Pediatric cancer consistently remains underfunded, with many research grants relying solely on philanthropic generosity rather than federal grants or providing access to care for paediatric cancer patients. This paper’s findings demonstrate the need to create an effective international funding system or model for sustained improvement in paediatric cancer care in LMICs, to improve survival rates among children with cancer. An international funding system can involve the flow of financial resources, although the presence of committed individuals on both sides predicts success better than the availability of funding to support LMICs governments to develop high-quality cancer centers and regional satellites to ensure early and accurate diagnosis and effective treatment for paediatric cancers.
Financial costs associated with cancer care for families can be overwhelming, especially in countries with no universal healthcare. This has resulted in the flourishing of organizations and foundations that provide charitable donations and loans to families. Although global investment to support access to paediatric cancer care is an important first step, it is not the ultimate solution. Strengthening the healthcare systems through precise prioritization of key public health strategies is required for improved sustainability, and research methods must be applied to improve healthcare interventions. In addition, critical initiatives should include mapping the coverage and gaps in health insurance and analyzing the range of demand and supply modalities to bridge any financing gaps and consolidate equity of access to childhood health care in LMICs.

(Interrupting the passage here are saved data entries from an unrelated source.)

(** * The JSON-RPC method dispatcher ([jsonrpc/dispatcher.py])

    A shallow embedding of the [Dispatcher] class: the dictionary-like
    object that maps method names to Python callables, with an optional
    fallback callable for names that are not registered.

    Python objects are embedded as the inductive type [value]; the methods
    of the class are computations in a state-and-exception monad over the
    instance ([self]), so that both what a method returns or raises and what
    it leaves behind in the instance can be stated.  The handling of one
    request by the response manager, which sits on top of the dispatcher,
    follows in [Manager]. *)

From stdpp Require Import gmap strings list fin_maps.

Local Set Warnings "-register-all".
Local Open Scope string_scope.

(** ** Python values *)

(** The objects that flow through the dispatcher.  Callables are function
    objects ([def], [lambda] and bound methods, which all carry a
    [__name__]; [code] identifies the body that runs when they are called),
    [functools.partial] objects, which carry none, and instances of classes
    that define [__call__]: these carry no [__name__] either, and their
    truth value is whatever their [__bool__] or [__len__] says.  Keyword
    arguments are a dictionary with string keys. *)
Inductive value : Type :=
| VNone
| VBool (b : bool)
| VInt (n : Z)
| VStr (s : string)
| VFunction (name : string) (code : nat)
| VPartial (func : value) (args : list value) (keywords : gmap string value)
| VCallable (code : nat) (truth : bool).

Abbreviation kwargs := (gmap string value).

(** [callable(v)] *)
Definition callable (v : value) : bool :=
  match v with
  | VFunction _ _ | VPartial _ _ _ | VCallable _ _ => true
  | _ => false
  end.

(** [bool(s)] for a string: only [''] is false. *)
Definition truthy_str (s : string) : bool := negb (String.eqb s "").

(** [bool(v)], the truth value tested by [if v:], [not v], [and], [or]. *)
Definition truthy (v : value) : bool :=
  match v with
  | VNone => false
  | VBool b => b
  | VInt n => negb (n =? 0)%Z
  | VStr s => truthy_str s
  | VFunction _ _ | VPartial _ _ _ => true
  | VCallable _ truth => truth
  end.

(** Truth value of an optional string argument ([None] and [''] are false). *)
Definition truthy_name (name : option string) : bool :=
  match name with
  | None => false
  | Some s => truthy_str s
  end.

(** An optional string argument as the object it is: [None] or a [str]. *)
Definition value_of_name (name : option string) : value :=
  match name with
  | None => VNone
  | Some s => VStr s
  end.

(** ** Exceptions and the method monad *)

(** The exceptions raised by the dictionary, by attribute access, by
    [functools.partial] and by the iteration of a dictionary, and those a
    handler may raise: an error of the protocol, with its code, message and
    data, or any other exception, with its description. *)
Inductive exn : Type :=
| KeyError (key : string)
| AttributeError (attr : string)
| TypeError (msg : string)
| RuntimeError (msg : string)
| RPCError (code : Z) (message : string) (data : option value)
| Exception (description : string).

Inductive outcome (A : Type) : Type :=
| Returned (a : A)
| Raised (e : exn).
Arguments Returned {A} a.
Arguments Raised {A} e.

(** The instance: [self.method_map] and [self.fallback]. *)
Record Dispatcher : Type := mkDispatcher {
  method_map : gmap string value;
  fallback : value
}.

(** A method body: it runs on an instance, returns or raises, and leaves
    the instance in a new state. *)
Definition M (A : Type) : Type := Dispatcher → outcome A * Dispatcher.

Definition ret {A} (a : A) : M A := λ self, (Returned a, self).

Definition bind {A B} (m : M A) (k : A → M B) : M B :=
  λ self,
    match m self with
    | (Returned a, self') => k a self'
    | (Raised e, self') => (Raised e, self')
    end.

Definition raise {A} (e : exn) : M A := λ self, (Raised e, self).

(** [try: body except Exception as err: handler(err)] *)
Definition try_except {A} (body : M A) (handler : exn → M A) : M A :=
  λ self,
    match body self with
    | (Returned a, self') => (Returned a, self')
    | (Raised e, self') => handler e self'
    end.

Definition get_method_map : M (gmap string value) :=
  λ self, (Returned (method_map self), self).
Definition get_fallback : M value :=
  λ self, (Returned (fallback self), self).
Definition set_method_map (m : gmap string value) : M unit :=
  λ self, (Returned tt, mkDispatcher m (fallback self)).
Definition set_fallback (f : value) : M unit :=
  λ self, (Returned tt, mkDispatcher (method_map self) f).

#[global] Instance M_ret : MRet M := @ret.
#[global] Instance M_bind : MBind M := λ A B k m, bind m k.

(** What a computation returns or raises, and the state it leaves. *)
Definition result {A} (m : M A) (self : Dispatcher) : outcome A := fst (m self).
Definition state_after {A} (m : M A) (self : Dispatcher) : Dispatcher := snd (m self).

(** ** Library operations used by the class *)

(** [d[key]] on a plain dict. *)
Definition dict_getitem (d : gmap string value) (key : string) : M value :=
  match d !! key with
  | Some v => mret v
  | None => raise (KeyError key)
  end.

(** [del d[key]] on a plain dict. *)
Definition dict_delitem (d : gmap string value) (key : string) : M (gmap string value) :=
  match d !! key with
  | Some _ => mret (delete key d)
  | None => raise (KeyError key)
  end.

(** [functools.partial(func, *args, **keywords)].  A partial object made
    of a partial object is kept nested, as it is written; an interpreter
    may store it flattened, which calls the same ([call_partial_nested]
    below). *)
Definition functools_partial (func : value) (args : list value) (keywords : kwargs) : M value :=
  if callable func then mret (VPartial func args keywords)
  else raise (TypeError "the first argument must be callable").

(** [f.__name__] *)
Definition getattr___name__ (f : value) : M string :=
  match f with
  | VFunction name _ => mret name
  | _ => raise (AttributeError "__name__")
  end.

(** ** The methods of [Dispatcher] *)

Definition __getitem__ (key : string) : M value :=
  try_except
    (m ← get_method_map; dict_getitem m key)
    (λ err,
       match err with
       | KeyError _ =>
           fb ← get_fallback;
           if truthy fb
           then functools_partial fb [] {["_method" := VStr key]}
           else raise err
       | _ => raise err
       end).

Definition __setitem__ (key : string) (v : value) : M unit :=
  m ← get_method_map; set_method_map (<[key := v]> m).

Definition __delitem__ (key : string) : M unit :=
  m ← get_method_map; m' ← dict_delitem m key; set_method_map m'.

Definition __len__ : M nat :=
  m ← get_method_map; mret (size m).

(** [self.add_method], the bound method object that the decorator form of
    [add_method] hands to [functools.partial].  It is a function object
    named [add_method]; [add_method_code] identifies its body. *)
Definition add_method_code : nat := 0.
Definition self_add_method : value := VFunction "add_method" add_method_code.

Definition fallback_method (f : value) : M value :=
  set_fallback f;; mret f.

Definition add_method (f : value) (name : option string) : M value :=
  if truthy_name name && negb (truthy f)
  then functools_partial self_add_method [] {["name" := value_of_name name]}
  else
    key ← (match name with
           | Some n => if truthy_str n then mret n else getattr___name__ f
           | None => getattr___name__ f
           end);
    m ← get_method_map;
    set_method_map (<[key := f]> m);;
    mret f.

(** [for x in l: body(x)] *)
Fixpoint for_each {A} (l : list A) (body : A → M unit) : M unit :=
  match l with
  | [] => mret tt
  | x :: rest => body x;; for_each rest body
  end.

(** What [build_method_map] is given:
    - a dict (an instance of [dict] or of a subclass of it) that is not
      the dispatcher's own [method_map], seen through its [items()], in
      iteration order, keys distinct;
    - the dispatcher's own [self.method_map], whose keys come in the order
      [keys] when it is iterated;
    - any other object, seen through the pairs [(m, getattr(obj, m))] for
      [m] in [dir(obj)]: reading an attribute returns a value or raises,
      and may run code that touches the dispatcher. *)
Inductive prototype : Type :=
| PDict (items : list (string * value))
| PMethodMap (keys : list string)
| PObject (attrs : list (string * M value)).

(** [not method.startswith('_')] *)
Definition is_public (method : string) : bool := negb (String.prefix "_" method).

This review draws attention to the current status of the healthcare system as well as cancer prevalence and health outcomes in the paediatric population in LMICs. The findings highlight the significant delays that occur throughout the cancer care continuum in LMICs and describe common barriers that cause them. This review will help shape a research agenda in LMICs by studying the current metrics to design effective implementation strategies. This can include using lower intensity treatment regimens, expanding the resource pool to obtain funds, and globally appealing to justice, equity, and the societal value of children’s lives in LMICs.
There is an urgent need for policymakers, responsible bodies, and governments to form partnerships and collaborations through which they will be able to attract multinationals and negotiate directly with pharmaceuticals, eliminating alterations to prices by distributors, wholesalers, and retailers. This pooled approach to procurement will also increase transparency by improving access to critical information like prices and suppliers.
Moreover, the availability and quality of cancer registries in various countries are highly related to their development level, as most LMICs critical information on the burden of cancer is absent. There is a need for population-based paediatric cancer registries in LMICs to have further objective data on statistics such as prevalence, survival, morbidity and mortality. These cancer registries can provide important data for resource allocation, advocating for increased funding, and targeting research goals.
There is an urgent need for governments and policymakers to improve the healthcare system by increasing government funding for paediatric cancer care and forming partnerships with key stakeholders. Increased research funding on healthcare models in LMICs is needed to study effective ways of streamlining care for paediatric cancer patients. We also call for HICs to initiate collaborations with LMICs to work together on improving cancer care for this patient population.